UN PEUPLE ET SON ROI: une fresque réaliste et modeste de l’épopée de la Révolution

Hello tout le monde!

Aujourd’hui je reviens pour vous parler d’un film que j’ai attendu de voir avec beaucoup d’impatience et qui, comme par hasard, est sorti à un moment de ma vie où je me pose beaucoup de questions sur son sujet: la Révolution Française. Si vous êtes passés au cinéma dernièrement vous devez vous douter de quel film il s’agit: Un Peuple Et Son Roi, de Pierre Schoeller.

Je pose la bande-annonce ici, si vous ne l’avez pas vue, histoire que tout le monde ait un aperçu de ce dont on va parler aujourd’hui (même si à mon avis elle ne fait pas passer tout à fait le même message que le film entier).

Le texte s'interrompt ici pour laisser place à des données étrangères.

Lemma matching_snoc saved key qs : matching (saved ++ [key]) qs <-> exists ps p, qs = ps ++ [p] /\ matching saved ps /\ Forall (fun q => q < p)%nat ps /\ source !! p = Some key.
Proof.
  unfold matching. split.
  - intros [Hs Hf]. apply Forall2_app_inv_l in Hf as (ps & k & Hf & Hk & ->). apply Forall2_cons_inv_l in Hk as (p & k' & Hp & Hk & ->). apply Forall2_nil_inv_l in Hk as ->.
    apply StronglySorted_app in Hs as (Hlt & Hs & _). exists ps, p. split_and!; [done|done|done| |done]. apply Forall_forall. intros q Hq. apply Hlt; [done|by left].
  - intros (ps & p & -> & [Hs Hf] & Hlt & Hp). split; [|by apply Forall2_app; [|constructor]]. apply StronglySorted_app. split_and!; [|done|repeat constructor].
    intros x y Hx ->%list_elem_of_singleton. by eapply Forall_forall in Hlt.
Qed.

Lemma findKey_spec keys key n : let p := findKey (drop n keys) key n in
  (n <= length keys)%nat ->
  (n <= p)%nat /\ (forall q, n <= q < p -> keys !! q <> Some key)%nat /\ (p = length keys \/ (p < length keys)%nat /\ keys !! p = Some key).
Proof.
  cbv zeta. intros Hn. remember (drop n keys) as s eqn:Es. revert n Hn Es. induction s as [|k s IH]; intros n Hn Es; cbn [findKey].
  { assert (length (drop n keys) = 0)%nat as Hl by (by rewrite <- Es). rewrite length_drop in Hl. split_and!; [lia|intros; lia|left; lia]. }
  assert (keys !! n = Some k) as Hk by (rewrite <- (Nat.add_0_r n), <- lookup_drop, <- Es; done).
  pose proof (lookup_lt_Some _ _ _ Hk). case_bool_decide as Hd; [subst k; split_and!; [lia|intros; lia|by right]|].
  destruct (IH (S n)) as (H1 & H2 & H3); [lia|by rewrite (drop_next keys s k)|]. split_and!; [lia| |done].
  intros q Hq. destruct (decide (q = n)) as [->|]; [rewrite Hk; congruence|apply H2; lia].
Qed.

(** The forward walk matches the calls it keeps, each at its earliest place. *)
Lemma earliestLoop_matching saved n : (n <= length source)%nat ->
  let es := earliestLoop source saved n in
  matching (take (length es) saved) es /\ Forall (le n) es.
Proof.
  cbv zeta. revert n. induction saved as [|key saved IH]; intros n Hn; cbn [earliestLoop]; [by repeat constructor|].
  destruct (findKey_spec source key n Hn) as (H1 & _ & H3). set (p := findKey _ key n) in *.
  destruct (Nat.eqb_spec p (length source)) as [|Hp]; [by repeat constructor|]. destruct H3 as [|[Hlt Hk]]; [done|].
  destruct (IH (S p) Hlt) as [[Hs Hf] Hle]. cbn [length take]. split; [split|].
  - constructor; [done|]. eapply Forall_impl; [exact Hle|]. cbn. lia.
  - by constructor.
  - constructor; [done|]. eapply Forall_impl; [exact Hle|]. cbn. lia.
Qed.
(* ===== verification/RePageSpec.v ===== *)
(** * RePageSpec: the pages of a snapshot are the snapshot

    A cursor reads back as what was written ([cursor_read]); following the cursors from the
    first page delivers every byte of the body once, in order, in pages of bounded size
    ([pages_deliver]); the caps keep the newest lines and bytes ([capToLastLines_exact],
    [capToLastBytes_bounded]). *)

From S2P Require Import Prelude GoUtf8 GoStrconv GoText GoJson GoSha256 GoBase64 GoJsonText RtSegments CvRecord CvList TrMessage TrShape ExFilter ExExport ReClean RePage.

Open Scope Z_scope.

(** ** Cursors *)

Lemma digitsRev_leading fuel n : 0 < n < 10 ^ Z.of_nat fuel -> exists ds d, digitsRev fuel n = ds ++ [d] /\ d <> Byte.x30.
Proof.
  revert n. induction fuel as [|fuel IH]; intros n H; [cbn in H; lia|]. cbn [digitsRev]. destruct (Z.ltb_spec n 10).
  - exists [], (z2b (48 + n)). split; [done|]. intros E. apply (f_equal b2z) in E. rewrite b2z_z2b in E. change (b2z Byte.x30) with 48 in E.
    rewrite Z.mod_small in E by lia. lia.
  - destruct (IH (n / 10)) as (ds & d & E & Hd).
    { rewrite Nat2Z.inj_succ, Z.pow_succ_r in H by lia. split; [|apply Z.div_lt_upper_bound; lia]. assert (1 <= n / 10) by (apply Z.div_le_lower_bound; lia). lia. }
    exists (z2b (48 + n mod 10) :: ds), d. by rewrite E.
Qed.
(* ===== verification/ReStable.v ===== *)
(** * ReStable: the recovered transcript does not move while the conversation goes on

    What is recovered of a compacted conversation are the segments before its latest
    compaction.  [snapshot_stable]: messages that are appended after it change nothing of the
    snapshot, so that the offsets in the cursors stay what they were. *)

From S2P Require Import Prelude GoUtf8 GoStrconv GoText RtSegments CvKinds CvRecord CvCompaction TrMessage TrShape ExFilter ExExport ReClean RePage.

Open Scope Z_scope.

(** ** Segments and later messages *)

Section segments.
Context {Item : Type}.
Implicit Types (A L : list (CvCompaction.Message (Item := Item))).

Definition plain (L : list (CvCompaction.Message (Item := Item))) : Prop := Forall (fun m => m_Compaction m = None) L.

Lemma checkpointsLoop_plain i L attached : plain L -> checkpointsLoop i L attached = [].
Proof.
  intros H. revert i attached. induction H as [|m L Hm _ IH]; intros i attached; [done|]. cbn [checkpointsLoop]. case_decide; [apply IH|]. rewrite Hm. apply IH.
Qed.

Lemma checkpointsLoop_app i A L attached : plain L -> checkpointsLoop i (A ++ L) attached = checkpointsLoop i A attached.
Proof.
  intros H. revert i attached. induction A as [|m A IH]; intros i attached; [by apply checkpointsLoop_plain|]. cbn [app checkpointsLoop].
  case_decide; [apply IH|]. destruct (m_Compaction m) as [md|]; [|apply IH]. destruct (md_Kind md); rewrite ?IH; try done.
  destruct A as [|next A]; [|cbn [app]; cbn [app] in IH; by rewrite ?IH]. cbn [app checkpointsLoop]. destruct H as [|x L Hx HL]; [done|].
  unfold isCompactionSummary. by rewrite Hx.
Qed.

Lemma CompactionMessages_app A L : plain L -> CompactionMessages (A ++ L) = CompactionMessages A.
Proof.
  intros H. unfold CompactionMessages. rewrite filter_app. assert (filter (fun m => m_Compaction m <> None) L = []) as ->; [|by rewrite app_nil_r].
  induction H as [|m L Hm _ IH]; [done|]. by rewrite filter_cons_False by (by intros ?).
Qed.
Definition backendForProvider (provider : bytes) : bytes :=
  if bool_decide (provider = lit "codex") then BackendCodex
  else if bool_decide (provider = lit "anthropic") then BackendAnthropic
  else if bool_decide (provider = lit "passthrough_override") then BackendPassthroughOverride
  else provider.

Definition providerEnabled (cfg : AdapterConfig) (provider : bytes) : bool :=
  if bool_decide (provider = lit "codex") then ac_CodexEnabled cfg
  else if bool_decide (provider = lit "anthropic") then an_Enabled (ac_Anthropic cfg) || ac_DirectOAuth cfg
  else bool_decide (provider = lit "passthrough_override").

Definition defaultWireProfile (cfg : AdapterConfig) (provider : bytes) : bytes :=
  if bool_decide (provider <> lit "anthropic") then [] else TrimSpace (an_DefaultWireProfile (ac_Anthropic cfg)).

Definition selectContext (alias : bytes) (contexts : list AdapterModelProfileContext) (name : bytes) : outcome registryError AdapterModelProfileContext :=
  match contexts with
  | [] => Fail (NoContexts alias)
  | first :: _ =>
      if bool_decide (TrimSpace name = []) then Ok first
      else match List.find (fun c => bool_decide (pc_Name c = name)) contexts with
           | Some c => Ok c
           | None => Fail (ContextNotDeclared alias name)
           end
  end.

(** The loop over the profiles by name, for the modes. *)
Definition thinkingModes (profiles : gmap bytes AdapterModelThinkingProfile) : list bytes :=
  foldl (fun modes '(_, p) => if bool_decide (tp_Mode p ∈ modes) then modes else modes ++ [tp_Mode p]) [] (sortedFields profiles).

Definition selectThinking (alias : bytes) (profiles : gmap bytes AdapterModelThinkingProfile) (name : bytes) : outcome registryError (bytes * Z * list bytes) :=
  let modes := thinkingModes profiles in
  if bool_decide (TrimSpace name = []) then Ok ([], 0, modes)
  else match profiles !! name with
       | None => Fail (ThinkingNotDeclared alias name)
       | Some p => Ok (tp_Mode p, tp_BudgetTokens p, modes)
       end.

Definition resolvedFromDeclaration (alias : bytes) (declaration : AdapterModelDeclaration) (profile : AdapterModelProfile) (binding : AdapterModelAlias) : outcome registryError ResolvedAlias :=
  contextProfile ← selectContext alias (mp_Contexts profile) (al_Context binding);
  '(thinking, budget, modes) ← selectThinking alias (mp_ThinkingProfiles profile) (al_ThinkingProfile binding);
  let transportLimits := foldl (fun m limit => <[tl_Transport limit := tl_Tokens limit]> m) ∅ (pc_TransportLimits contextProfile) in
  Ok (MkResolved (TrimSpace alias) (backendForProvider (md_Provider declaration)) (md_WireModel declaration ++ pc_WireSuffix contextProfile)
        (md_Profile declaration) (md_Instructions declaration) (pc_Tokens contextProfile) transportLimits (mp_ReasoningEfforts profile)
        (mp_ReasoningEffortWireValues profile) (mp_DefaultEffort profile) (al_ReasoningEffort binding) [] modes thinking budget
        (mp_MaxOutputTokens profile) (mp_SupportsTools profile) (mp_SupportsVision profile)
        (bool_decide (mp_SupportsTools profile = Some true)) (bool_decide (mp_SupportsVision profile = Some true))
        (md_PassthroughOverride declaration) zeroPassthrough zeroPassthrough (md_Pricing declaration) (md_WireProfile declaration) false).

(** The assignments to fields of a copy of a resolved alias. *)
Definition setEntry (r : ResolvedAlias) (alias : bytes) (config : passthrough) (advertise : bool) : ResolvedAlias :=
  MkResolved alias (ra_Backend r) (ra_WireModel r) (ra_Profile r) (ra_Instructions r) (ra_Context r) (ra_TransportLimits r) (ra_Efforts r)
    (ra_EffortWireValues r) (ra_DefaultEffort r) (ra_Effort r) (ra_WireEffort r) (ra_ThinkingModes r) (ra_Thinking r) (ra_ThinkingBudgetTokens r)
    (ra_MaxOutputTokens r) (ra_ToolsCapability r) (ra_VisionCapability r) (ra_SupportsTools r) (ra_SupportsVision r) (ra_PassthroughOverride r)
    config (ra_OpenAICompatPassthrough r) (ra_Pricing r) (ra_WireProfile r) advertise.

Definition setEffort (r : ResolvedAlias) (alias effort wireEffort : bytes) : ResolvedAlias :=
  MkResolved alias (ra_Backend r) (ra_WireModel r) (ra_Profile r) (ra_Instructions r) (ra_Context r) (ra_TransportLimits r) (ra_Efforts r)
    (ra_EffortWireValues r) (ra_DefaultEffort r) effort wireEffort (ra_ThinkingModes r) (ra_Thinking r) (ra_ThinkingBudgetTokens r)
    (ra_MaxOutputTokens r) (ra_ToolsCapability r) (ra_VisionCapability r) (ra_SupportsTools r) (ra_SupportsVision r) (ra_PassthroughOverride r)
    (ra_PassthroughConfig r) (ra_OpenAICompatPassthrough r) (ra_Pricing r) (ra_WireProfile r) (ra_Advertise r).

Record aliasBindings := MkBindings { ab_parts : list bytes; ab_context : bytes; ab_effort : bytes; ab_thinking : bytes }.

Definition expandAliasDimension (bindings : list aliasBindings) (dimension : bytes) (profile : AdapterModelProfile) : list aliasBindings :=
  if bool_decide (dimension = AdapterGeneratedAliasDimensionContext) then
    concat (map (fun b => map (fun c => MkBindings (ab_parts b ++ [match pc_AliasSuffix c with [] => pc_Name c | suffix => suffix end])
                                          (pc_Name c) (ab_effort b) (ab_thinking b)) (mp_Contexts profile)) bindings)
  else if bool_decide (dimension = AdapterGeneratedAliasDimensionReasoningEffort) then
    concat (map (fun b => map (fun effort => MkBindings (ab_parts b ++ [effort]) (ab_context b) effort (ab_thinking b)) (mp_ReasoningEfforts profile)) bindings)
  else if bool_decide (dimension = AdapterGeneratedAliasDimensionThinkingProfile) then
    concat (map (fun b => map (fun name => MkBindings (ab_parts b ++ [name]) (ab_context b) (ab_effort b) name) (map fst (sortedFields (mp_ThinkingProfiles profile)))) bindings)
  else [].

Definition generatedBindings (dimensions : list bytes) (profile : AdapterModelProfile) : list aliasBindings :=
  foldl (fun bindings dimension => expandAliasDimension bindings dimension profile) [MkBindings [] [] [] []] dimensions.

Definition generatedAlias (prefix : bytes) (binding : aliasBindings) : bytes :=
  match ab_parts binding with
  | [] => TrimSpace prefix
  | parts => TrimSpace prefix ++ lit "-" ++ Join parts (lit "-")
  end.

Section registry.
Context (toLowerRune : Z -> Z).

Definition modelKey (model : bytes) : bytes := ToLower toLowerRune (TrimSpace model).

Definition addExact (registry : Registry) (alias : bytes) (resolved : ResolvedAlias) (enabled : bool) (boundEffort : bytes) (advertise : bool) : outcome registryError Registry :=
  let id := TrimSpace alias in
  if bool_decide (id = []) then Fail EmptyAlias
  else
    let key := modelKey id in
    match rg_exact registry !! key with
    | Some _ => Fail (DuplicateAlias id)
    | None =>
        config ← (if bool_decide (ra_PassthroughOverride resolved <> [])
                  then match rg_passthroughOverrides registry !! modelKey (ra_PassthroughOverride resolved) with
                       | None => Fail (OverrideNotConfigured (ra_PassthroughOverride resolved))
                       | Some config => Ok config
                       end
                  else Ok (ra_PassthroughConfig resolved));
        let resolved := setEntry resolved id config (advertise && enabled) in
        Ok (MkRegistry (<[key := MkRegistryRecord resolved enabled boundEffort]> (rg_exact registry))
              (if advertise && enabled then <[key := resolved]> (rg_advertised registry) else rg_advertised registry)
              (rg_passthroughOverrides registry) (rg_routes registry) (rg_defaultModel registry) (rg_openAICompat registry) (rg_loadedUnix registry))
    end.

Des films sur la Révolution, en France, on en a fait une paire, dont une fresque épique de six heures (rien que ça) sortie en 1989. En effet, il s’agit d’un sujet sensible et profondément ancré dans notre identité nationale bien sur mais aussi dans l’identité personnelle de chaque Français, quelque soit son opinion à son sujet. Que l’on soit robespierriste ou non, de droite ou de gauche, du « peuple » ou des classes aisées, tout le monde s’accorde à dire que la Révolution est la pierre angulaire de notre société, la genèse de la France contemporaine, l’héritage commun de tous ses enfants, de tous les Français d’aujourd’hui. La première date historique que l’on apprend à l’école: le 14 Juillet 1789, jour de la Prise de la Bastille. Ce que l’on nous en dit au collège: la Révolution a fait de la France le pays de la Liberté, de l’Égalité et de la Fraternité, de la souveraineté populaire, le modèle mondial de la république démocratique moderne, elle a libéré le peuple français de l’oppression tyrannique des Bourbons et de l’obscurantisme de la foi chrétienne, etc, etc. Le tableau qu’on nous brosse de la Révolution jusqu’au bac est à peu près celui peint par Delacroix dans La Liberté guidant le peuplebig.jpg

Tableau reluisant destiné à inculquer à tous les jeunes Français les idéaux révolutionnaires qui fondent toujours et encore leur Nation, leur Patrie. Je dois dire que ces idéaux ont pris racine en moi comme en chacun de nous: quel bonheur et quelle chance d’être libres et d’être égaux! Cependant, mon éveil à l’Histoire (j’adore ça depuis toute petite) et au scepticisme nécessaire à tout scientifique et donc aussi à l’historien ont gravé dans ma mémoire, sans que je les comprenne vraiment, des événements qui me paraissaient trahir ces idéaux: pourquoi le Roi aurait-il ressenti le besoin de fuir? Pourquoi a-t-on laissé mourir le petit Louis XVII au cachot? Quelle horreur que cette guillotine? Et puis pourquoi ne nous parle-t-on pas plus de la Terreur, je comprends pas bien ce que c’est mais ça me fait peur… Voilà les questions qui résonnaient dans ma tête quand j’apprenais mon cours en quatrième et qui sont restées en suspens, sans véritable réponse… jusqu’à l’année dernière. En effet, on a abordé le sujet en cours d’Histoire et en prépa, on a enfin droit aux faits, à tous les faits, dans l’ordre et à se questionner sur ce qu’ils impliquent. Ce cours a chamboulé tout ce que je croyais avoir compris de la Révolution et réveillé mes craintes quant à sa nature. La prise des Tuileries en Août 1792, la répression en Vendée en Quatre-Vingt Treize, la Terreur, la guillotine « infâme machine », la prise de pouvoir de Robespierre, la bonté maladroite de Louis XVI, le fait qu’on puisse se demander si la Révolution a vraiment émané du peuple français tout entier ou seulement du petit peuple parisien, la loi des suspects, autant d’éléments qui ont glacé mon sang de Française et qui m’ont donné l’envie, voire le besoin, de comprendre en profondeur ce que fût la Révolution, qui étaient vraiment Robespierre, Danton, Saint-Just, Louis XVI, qui était le peuple français, comment les événements se sont déroulés, pourquoi, où, comment, qu’est-ce que la Révolution: « une grande lumière mise au service d’une grande justice » ou bien un épisode sanglant de l’Histoire de France, un meurtre des Français par la France elle-même?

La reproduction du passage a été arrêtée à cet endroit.